Start of Supplied records

Lemma nodeId_spec n ids :
  n ∈ UN → ids_in ids →
  let '(i, ids') := nodeId n ids in
  ids_in ids' ∧ ids_ext ids ids' ∧ has_node ids' n ∧ i = nid ids' n.
Proof.
  intros Hn [Hin Hid Hif]. unfold nodeId. pose proof (getOrInsert_in UN n _ HUN Hn Hin) as Hg.
  destruct (ByValue.getOrInsert n _) as [i m]. destruct Hg as (Hin' & He & Hi).
  split; [done|]. split; [done|]. unfold has_node, nid. simpl. rewrite Hi. by eauto.
Qed.
Lemma factId_spec d ids :
  d ∈ UD → ids_in ids →
  let '(i, ids') := factId d ids in
  ids_in ids' ∧ ids_ext ids ids' ∧ has_fact ids' d ∧ i = did ids' d.
Proof.
  intros Hn [Hin Hid Hif]. unfold factId. pose proof (getOrInsert_in UD d _ HUD Hn Hid) as Hg.
  destruct (ByValue.getOrInsert d _) as [i m]. destruct Hg as (Hin' & He & Hi).
  split; [done|]. split; [done|]. unfold has_fact, did. simpl. rewrite Hi. by eauto.
Qed.
Lemma funId_spec f ids :
  f ∈ UF → ids_in ids →
  let '(i, ids') := funId f ids in
  ids_in ids' ∧ ids_ext ids ids' ∧ has_fun ids' f ∧ i = fid ids' f.
Proof.
  intros Hn [Hin Hid Hif]. unfold funId. pose proof (getOrInsert_in UF f _ HUF Hn Hif) as Hg.
  destruct (ByValue.getOrInsert f _) as [i m]. destruct Hg as (Hin' & He & Hi).
  split; [done|]. split; [done|]. unfold has_fun, fid. simpl. rewrite Hi. by eauto.
Qed.

(** ** A query with its ids *)

Definition in_sets q : Prop :=
  match q with
  | QNormalFF a b | QCallToRetFF a b _ => a ∈ UN ∧ b ∈ UN
  | QCallFF a g => a ∈ UN ∧ g ∈ UF
  | QRetFF a g e b => a ∈ UN ∧ g ∈ UF ∧ e ∈ UN ∧ b ∈ UN
  | QSummaryFF _ _ => True
  | QNormalEF a x b y | QCallToRetEF a x b y _ | QSummaryEF a x b y =>
      a ∈ UN ∧ b ∈ UN ∧ x ∈ UD ∧ y ∈ UD
  | QCallEF a x g y => a ∈ UN ∧ g ∈ UF ∧ x ∈ UD ∧ y ∈ UD
  | QReturnEF a g e x b y => a ∈ UN ∧ e ∈ UN ∧ b ∈ UN ∧ x ∈ UD ∧ y ∈ UD
  end.

(** The query's key is made of ids that were given out. *)
Definition mentions ids q : Prop :=
  match q with
  | QNormalFF a b | QCallToRetFF a b _ => has_node ids a ∧ has_node ids b
  | QCallFF a g => has_node ids a ∧ has_fun ids g
  | QRetFF a g e b => has_node ids a ∧ has_fun ids g ∧ has_node ids e ∧ has_node ids b
  | QSummaryFF _ _ => True
  | QNormalEF a x b y | QCallToRetEF a x b y _ | QSummaryEF a x b y =>
      has_node ids a ∧ has_node ids b ∧ has_fact ids x ∧ has_fact ids y
  | QCallEF a x g y => has_node ids a ∧ has_fun ids g ∧ has_fact ids x ∧ has_fact ids y
  | QReturnEF a g e x b y =>
      has_node ids a ∧ has_node ids e ∧ has_node ids b ∧ has_fact ids x ∧ has_fact ids y
  end.

(** What was known of the ids before, at the later ids. *)
Ltac lift_ids He :=
  repeat match goal with
  | Hh : has_node ?i ?n |- _ =>
      match type of He with ids_ext i ?i' =>
        let E := fresh in
        destruct (has_node_ext i i' n He Hh) as [? E]; try rewrite <- E; clear Hh E end
  | Hh : has_fact ?i ?n |- _ =>
      match type of He with ids_ext i ?i' =>
        let E := fresh in
        destruct (has_fact_ext i i' n He Hh) as [? E]; try rewrite <- E; clear Hh E end
  | Hh : has_fun ?i ?n |- _ =>
      match type of He with ids_ext i ?i' =>
        let E := fresh in
        destruct (has_fun_ext i i' n He Hh) as [? E]; try rewrite <- E; clear Hh E end
  end.

Ltac take_id :=
  let Hs := fresh in let He := fresh "He" in let i := fresh "i" in let ids' := fresh "ids" in
  match goal with
  | Hin : ids_in ?ids |- context [nodeId ?n ?ids] =>
      pose proof (nodeId_spec n ids ltac:(done) Hin) as Hs; destruct (nodeId n ids) as [i ids']
  | Hin : ids_in ?ids |- context [factId ?n ?ids] =>
      pose proof (factId_spec n ids ltac:(done) Hin) as Hs; destruct (factId n ids) as [i ids']
  | Hin : ids_in ?ids |- context [funId ?n ?ids] =>
      pose proof (funId_spec n ids ltac:(done) Hin) as Hs; destruct (funId n ids) as [i ids']
  end;
  destruct Hs as (? & He & ? & ->); lift_ids He.

(** Asking with the ids taken. *)
Ltac ask_with lem :=
  let Hm := fresh in
  pose proof lem as Hm; unfold nodes, facts in Hm;
  lazymatch type of Hm with (let '(_, _) := ?t in _) => destruct t as [? ?] end;
  split; [done|]; split; [repeat (etransitivity; [eassumption|]); done|]; split; [done|exact Hm].

Lemma ask_spec q ids c :
  in_sets q → ids_in ids → cache_wf c →
  let '(a, ids', c') := ask Problem Traits isCallInst q ids c in
  ids_in ids' ∧ ids_ext ids ids' ∧ mentions ids' q ∧ memo_step q (keyOf ids' q) c a c'.
Proof.
  intros Hq Hids Hc.
  destruct q as [a b|a g|a g e b|a b l|a g|a x b y|a x g y|a g e x b y|a x b y l|a x b y];
    simpl in Hq; split_hyps; cbn [ask]; repeat take_id.
  - ask_with (getNormalFlowFunction_step a b ids1 c Hc).
  - ask_with (getCallFlowFunction_step a g ids1 c Hc).
  - ask_with (getRetFlowFunction_step a g e b ids3 c Hc).
  - ask_with (getCallToRetFlowFunction_step a b l ids1 c Hc).
  - ask_with (getSummaryFlowFunction_step a g c Hc).
  - ask_with (getNormalEdgeFunction_step a x b y ids3 c Hc).
  - ask_with (getCallEdgeFunction_step a x g y ids3 c Hc).
  - ask_with (getReturnEdgeFunction_step a g e x b y ids4 c Hc).
  - ask_with (getCallToRetEdgeFunction_step a x b y l ids3 c Hc).
  - ask_with (getSummaryEdgeFunction_step a x b y ids3 c Hc).
Qed.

End of Supplied records

> _Assigned task_
If a line in the entries above has the word "Lemma", copy it.

> _Solution_
Lemma nodeId_spec n ids :
Lemma factId_spec d ids :
Lemma funId_spec f ids :
Lemma ask_spec q ids c :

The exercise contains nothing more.